The photo‐initiated defluorination of iridium hexafluoride (IrF 6 ) was investigated in neon and argon matrices at 6 K, and their photoproducts are characterized by IR and UV‐vis spectroscopies as well as quantum‐chemical calculations. The primary photoproducts obtained after irradiation with λ =365 nm are iridium pentafluoride (IrF 5 ) and iridium trifluoride (IrF 3 ), while longer irradiation of the same matrix with λ =278 nm produced iridium tetrafluoride (IrF 4 ) and iridium difluoride (IrF 2 ) by Ir−F bond cleavage or F 2 elimination. In addition, IrF 5 can be reversed to IrF 6 by adding a F atom when exposed to blue‐light ( λ =470 nm) irradiation.
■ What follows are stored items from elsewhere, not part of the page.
Lemma run_snoc t evs ev : run t (evs ++ [ev]) = step (run t evs) ev.
Proof. unfold run. now rewrite fold_left_app. Qed.

Lemma owners_existb_spec s : owners_existb s = true → owners_exist s.
Proof.
  unfold owners_existb. intros Hb. apply andb_true_iff in Hb as [Hs Ht].
  rewrite forallb_forall in Hs.
  intros o [[sk [Hin Ho]] | [tm [Htm Ho]]].
  - subst o. apply list_elem_of_In in Hin. apply Hs in Hin.
    now apply Nat.ltb_lt in Hin.
  - rewrite Htm in Ht. subst o. now apply Nat.ltb_lt in Ht.
Qed.

Lemma owners_existb_complete s : owners_exist s → owners_existb s = true.
Proof.
  intros Hok. unfold owners_existb. apply andb_true_iff. split.
  - apply forallb_forall. intros sk Hin. apply Nat.ltb_lt. apply Hok.
    left. exists sk. split; [now apply list_elem_of_In | reflexivity].
  - destruct (_reconnectTimeout s) as [tm|] eqn:Htm; [| reflexivity].
    apply Nat.ltb_lt. apply Hok. right. exists tm. now split.
Qed.

(** [owners_exist] is an invariant of the transition system. *)
Lemma step_owners_exist t ev : owners_exist (sub t) → owners_exist (sub (step t ev)).
Proof.
  intros Hok o Hc.
  destruct (step_captured t ev o Hc) as [Hold | [_ Hnew]]; [| exact Hnew].
  apply Hok in Hold.
  pose proof (evolves_length _ _ _ (step_evolves t ev)). lia.
Qed.

(** A settled promise stays as it is along every run. *)
Lemma run_settled t evs h st :
  promise_of t h = Some st → returned st = true →
  promise_of (run t evs) h = Some st.
Proof.
  intros Hl Hr. induction evs as [|ev evs IH] using rev_ind; [exact Hl |].
  rewrite run_snoc. unfold promise_of in *.
  eapply evolves_settled; [apply step_evolves | exact IH | exact Hr].
Qed.

(** A pending promise that nothing has captured stays pending, and
    uncaptured, along every run. *)
Lemma run_uncaptured t evs h :
  promise_of t h = Some Pending → ¬ captured (sub t) h →
  promise_of (run t evs) h = Some Pending ∧ ¬ captured (sub (run t evs)) h.
Proof.
  intros Hl Hn. induction evs as [|ev evs IH] using rev_ind; [now split |].
  destruct IH as [IHl IHn]. rewrite run_snoc. unfold promise_of in *. split.
  - eapply evolves_untouched; [apply step_evolves | exact IHn | exact IHl].
  - intros Hc. apply step_captured in Hc as [Hold | [Heq _]]; [contradiction |].
    apply lookup_lt_Some in IHl. lia.
Qed.

(** Only [end()] takes the start handle off file. *)
Lemma step_keeps_beginPromise t ev h :
  is_CallEnd ev = false → _beginPromise t = Some h →
  _beginPromise (step t ev) = Some h.
Proof.
  intros He Hp. destruct ev; try discriminate; cbn [step].
  - unfold ws_begin. now rewrite (begin_outstanding _onBegin t h Hp).
  - unfold on_socket. now destruct (sockets (sub t) !! k).
  - exact Hp.
  - exact Hp.
  - unfold on_socket. now destruct (sockets (sub t) !! k).
  - exact Hp.
  - exact Hp.
  - exact Hp.
Qed.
Laser irradiation ( λ =266 nm) of IrF 4 also generated IrF 6 , IrF 5 , IrF 3 and IrF 2 . Alternatively, molecular binary iridium fluorides IrF n ( n =1–6) were produced by co‐deposition of laser‐ablated iridium atoms with elemental fluorine in excess neon and argon matrices under cryogenic conditions. Computational studies up to scalar relativistic CCSD(T)/triple‐ ζ level and two‐component quasirelativistic DFT computations including spin‐orbit coupling effects supported the formation of these products and provided detailed insights into their molecular structures by their characteristic Ir−F stretching bands. Compared to the Jahn‐Teller effect, the influence of spin‐orbit coupling dominates in IrF 5 , leading to a triplet ground state with C 4v symmetry, which was spectroscopically detected in solid argon and neon matrices.